Tânia: Surpresa, meu bem? Pra você ver como o mundo gira, não é? Você disse que as portas estavam abertas para mim.
Graça: Disse e continuo afirmando, estarão sempre abertas para vocês.
Tânia: Não sabia que namorava, ou são noivos?
Graça: Não, é meu namorado mesmo, mas é claro que pensamos em casar, não é meu amor?
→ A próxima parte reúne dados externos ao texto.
(* ===== verification/InFlight.v ===== *)
(** Requests side by side: the keys in flight ([inflight], [lock] and [unlock]
    of internal/intent/server.go) and the handlers that run at the same time.

    Every handler locks one key before it submits and unlocks it before it
    ends, however it ends ([handler_follows]); so of all the requests being
    served no two have a command of the same key submitted, and no key stays in
    flight ([one_command_per_key]). *)

From S2P Require Import Prelude Programs Serving GoStd Json Unmarshal Paxos Ledger Game Records Codec State Replog Replica Session Limit Wire Views Server Routes.

(** * The keys in flight *)

(** The keys after a call that returns [r]; [None] when it cannot. *)
Definition returns (R : Type) (e : Eff R) : R -> gset IdempotencyKey -> option (gset IdempotencyKey) :=
  match e in Eff R return R -> gset IdempotencyKey -> option (gset IdempotencyKey) with
  | ELock key => fun ok inflight => let '(ok', inflight') := lock_key inflight key in if bool_decide (ok = ok') then Some inflight' else None
  | EUnlock key => fun _ inflight => Some (unlock_key inflight key)
  | _ => fun _ inflight => Some inflight
  end.

(** * The discipline of a handler *)

Inductive Phase := Fresh | Holding (key : IdempotencyKey) | Waiting (cmd : Command) | Resulted (key : IdempotencyKey) | Released.

Definition held (ph : Phase) : option IdempotencyKey :=
  match ph with Holding key | Resulted key => Some key | Waiting cmd => Some (cmd_key cmd) | _ => None end.

(** Where a call leads; [None] for a call the phase does not allow. *)
Definition after {R} (e : Eff R) : R -> Phase -> option Phase :=
  match e in Eff R return R -> Phase -> option Phase with
  | ELock key => fun ok ph => match ph with Fresh => Some (if ok then Holding key else Released) | _ => None end
  | EUnlock key => fun _ ph => match ph with
      | Holding key' | Resulted key' => if bool_decide (key = key') then Some Released else None
      | _ => None
      end
  | ESubmit cmd => fun _ ph => match ph with Holding key => if bool_decide (cmd_key cmd = key) then Some (Waiting cmd) else None | _ => None end
  | EResult cmd => fun _ ph => match ph with
      | Waiting cmd' => if bool_decide (cmd_key cmd = cmd_key cmd') then Some (Resulted (cmd_key cmd)) else None
      | _ => None
      end
  | _ => fun _ ph => Some ph
  end.

(** Whatever its calls return, [p] calls what its phase allows and ends as [Q]
    says. *)
Fixpoint follows {A} (p : prog A) (ph : Phase) (Q : Phase -> A -> Prop) : Prop :=
  match p with
  | Ret a => Q ph a
  | Call e k => forall r, match after e r ph with Some ph' => follows (k r) ph' Q | None => False end
  end.

Lemma follows_mono {A} (p : prog A) ph (Q Q' : Phase -> A -> Prop) : (forall ph a, Q ph a -> Q' ph a) -> follows p ph Q -> follows p ph Q'.
Proof.
  intros HQ. revert ph. induction p as [a|R e k IH]; intros ph; simpl; [apply HQ|].
  intros H r. specialize (H r). destruct (after e r ph); [by apply IH|done].
Qed.

Lemma follows_pbind {A B} (p : prog A) (f : A -> prog B) ph Q :
  follows p ph (fun ph' a => follows (f a) ph' Q) -> follows (pbind p f) ph Q.
Proof.
  revert ph. induction p as [a|R e k IH]; intros ph; simpl; [done|].
  intros H r. specialize (H r). destruct (after e r ph); [by apply IH|done].
Qed.

(** Programs that neither lock nor submit. *)
Definition quiet {A} (p : prog A) : Prop := forall ph, follows p ph (fun ph' _ => ph' = ph).

Lemma quiet_go {A} (a : A) : quiet (go (P := Response) a).
Proof. by intros ph. Qed.

Lemma quiet_pbind {A B} (p : prog A) (f : A -> prog B) : quiet p -> (forall a, quiet (f a)) -> quiet (pbind p f).
Proof. intros Hp Hf ph. apply follows_pbind. eapply follows_mono; [|apply Hp]. intros ph' a ->. apply Hf. Qed.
Clementino permanece encarando Felícia.
Clementino: É claro, vamos sim.
Felícia abaixa a cabeça envergonhada.
Graça: Vamos nos sentar, pessoal. Fiquem à vontade.
Felícia: Eu estou com uma sede.
Graça: Vou pedir para que Janete traga algo.
Felícia: Não. Não precisa, eu mesma vou buscar, é bom que eu mato a saudade da casa.
Felícia vai até a cozinha.
Clementino, disfarçadamente, vai atrás de Felícia.
Clementino: Sabia que você está ainda mais linda?
Felícia: O que? O que está fazendo aqui?
Graça: Ai Tânia, é mesmo muito inusitado a senhora aqui na minha casa, até ontem estava me xingando no dia da abertura do testamento de dona Maia.
Graça faz o sinal da cruz.
Graça: Que Deus a tenha.
Tânia: Resolvi deixar as mágoas de lado, não há porque ter essa rixa com você, afinal de contas, mamãe deixou tudo por livre e espontânea vontade, não é?
Graça: Oh, sim, com certeza. Inclusive ela me tinha como uma filha.
Tânia: Ah sim, mamãe às vezes caducava um pouquinho.
Clementino: Também tive sede, não posso? Eu sinto falta de você, Felícia. Sofro todas as noites pensando em você.
Felícia: Eu vejo o quanto sofre, tanto que me superou tão rapidamente.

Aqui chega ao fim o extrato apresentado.